Some moderately selective colleges seem to reduce financial aid to students who have indicated they might have their heart set on those colleges -- but the practice does not appear widespread, according to a new study of the Free Application for Federal Student Aid, or FAFSA.
“Our main takeaway is that that doesn’t seem to be going on much,” said Stephen R. Porter, a professor of higher education at North Carolina State University. Porter cowrote the new paper, which was prepared for delivery at this week's Association for Education Finance and Policy conference, with Johnathan G. Conzelmann, a researcher at consulting firm RTI International.

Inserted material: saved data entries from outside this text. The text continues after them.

Theorem keygen_holds_keys e rnd flags name d d' :
  get_flag flags "--name" = Some name -> locate (name +:+ ".pub") <> locate (name +:+ ".sec") ->
  cmd_keygen e (Some rnd) flags d = (d', Ok ()) ->
  holds_keys d' name rnd /\
  mode <$> d' !! locate (name +:+ ".sec") = Some (created_mode e (d !! locate (name +:+ ".sec"))).
Proof.
  intros Hn Hne H. unfold cmd_keygen in H. inv_run H. cbn in R0. injection R0 as <-.
  rewrite Hn in R. injection R as <-. subst. split.
  - eexists _, _. rewrite lookup_insert_ne by done. rewrite !lookup_insert_eq, E. done.
  - rewrite lookup_insert_eq, lookup_insert_ne by done. done.
Qed.

(** The command does not restrict the file of the secret key: with the usual umask every user
    can read it. *)
Theorem secret_key_is_world_readable e rnd flags name d d' :
  get_flag flags "--name" = Some name -> locate (name +:+ ".pub") <> locate (name +:+ ".sec") ->
  umask e = 18 -> d !! locate (name +:+ ".sec") = None -> cmd_keygen e (Some rnd) flags d = (d', Ok ()) ->
  exists f, d' !! locate (name +:+ ".sec") = Some f /\ Z.land (mode f) 36 = 36.
Proof.
  intros Hn Hne Hu Hf H. destruct (keygen_holds_keys _ _ _ _ _ _ Hn Hne H) as [(_ & g & _ & _ & Hg & _) Hm].
  exists g. split; [done|]. rewrite Hg, Hf in Hm. injection Hm as ->. unfold created_mode. by rewrite Hu.
Qed.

The FAFSA is a federal form filled out by most American college students seeking financial aid. When students or their parents fill out the FAFSA, they are asked to submit the names of up to 10 colleges to which they are applying.
That list has turned out to be valuable to college admissions offices and private enrollment management consultants: the order in which students list institutions on the FAFSA corresponds strongly with students’ preferences. Students may be much less interested in attending colleges that they put farther down on the list.
Anecdotally, some colleges may look at this information and use it to make decisions about admission, placement on a wait list or the size of a financial aid award.
The paper tested the theory that colleges charge more to the students most interested in attending the institution, based in part on FAFSA position. One prominent enrollment consulting firm did in 2012 advise Indiana State University, for instance, that it could do so. The university and the consultant said in 2013 that the university was not doing this, however.
Porter and Conzelmann found that, by and large, this practice does not seem to be widespread. They used data from the National Postsecondary Student Aid Study to look at aid packages awarded to 5,257 students who enrolled in a college or university they listed first on the FAFSA. Their study, which looked at a little over 500 public and private colleges, found that “selective colleges and universities do not appear to be lowering their financial aid packages in response to student lists.”
The paper does detect some aid packages reductions, though. Namely, the research indicates that students who enroll in a "moderately selective" college they listed first on the FAFSA faced a “5.5 percent penalty in aid.” That means a student who receives a $10,000 scholarship package from a college may have lost out on $500 because he or she put the college first when filling out the FAFSA.
The paper does not say this, but a moderately selective college may be the most likely to use aggressive tactics to enroll students if it is a struggling private fighting for students or a less-known public trying to raise its profile by increasing the number of students with high grades and test scores.
Porter said his main takeaway, though, was that this was not a widespread practice.
The FAFSA form does tell students they may want to list their preferred college first if they are seeking state aid. The form does not, however, warn students about how colleges may use the information. Some criticize the use of the information, which, largely unbeknownst to students, is passed on to all the colleges they are interested in.
And while colleges think students are listing the colleges in order of preference, that may not always be true.
Often enough, students do list their top choice first, the authors found: students are more likely to enroll in the college they listed first. If a student listed three colleges, 56 percent of students enrolled in the first college they listed on the form, 24 percent enrolled in the second and 19 percent enrolled in the college listed last. That aligns closely with what another enrollment consulting firm found when it analyzed FAFSA position for private college clients: 62 percent of students who list a college first on the FAFSA will attend if they are admitted. If they list a college second, 21 percent are likely to enroll if admitted. That drops to about 15 percent if they listed it third and hovers in the 10 percent range for the other seven spots.
Still, the questionable practice of using the FAFSA in certain ways prompted the National Association for College Admission Counseling to last year ask the federal government to stop providing FAFSA position information to colleges.
The current version of the paper, which is likely to be revised, does leave some unanswered questions. Namely, it looks only at aid packages given to students who enroll at the institution they list first. The sample size may be too small to look at aid packages given to students who enrolled in a college they listed farther down the list.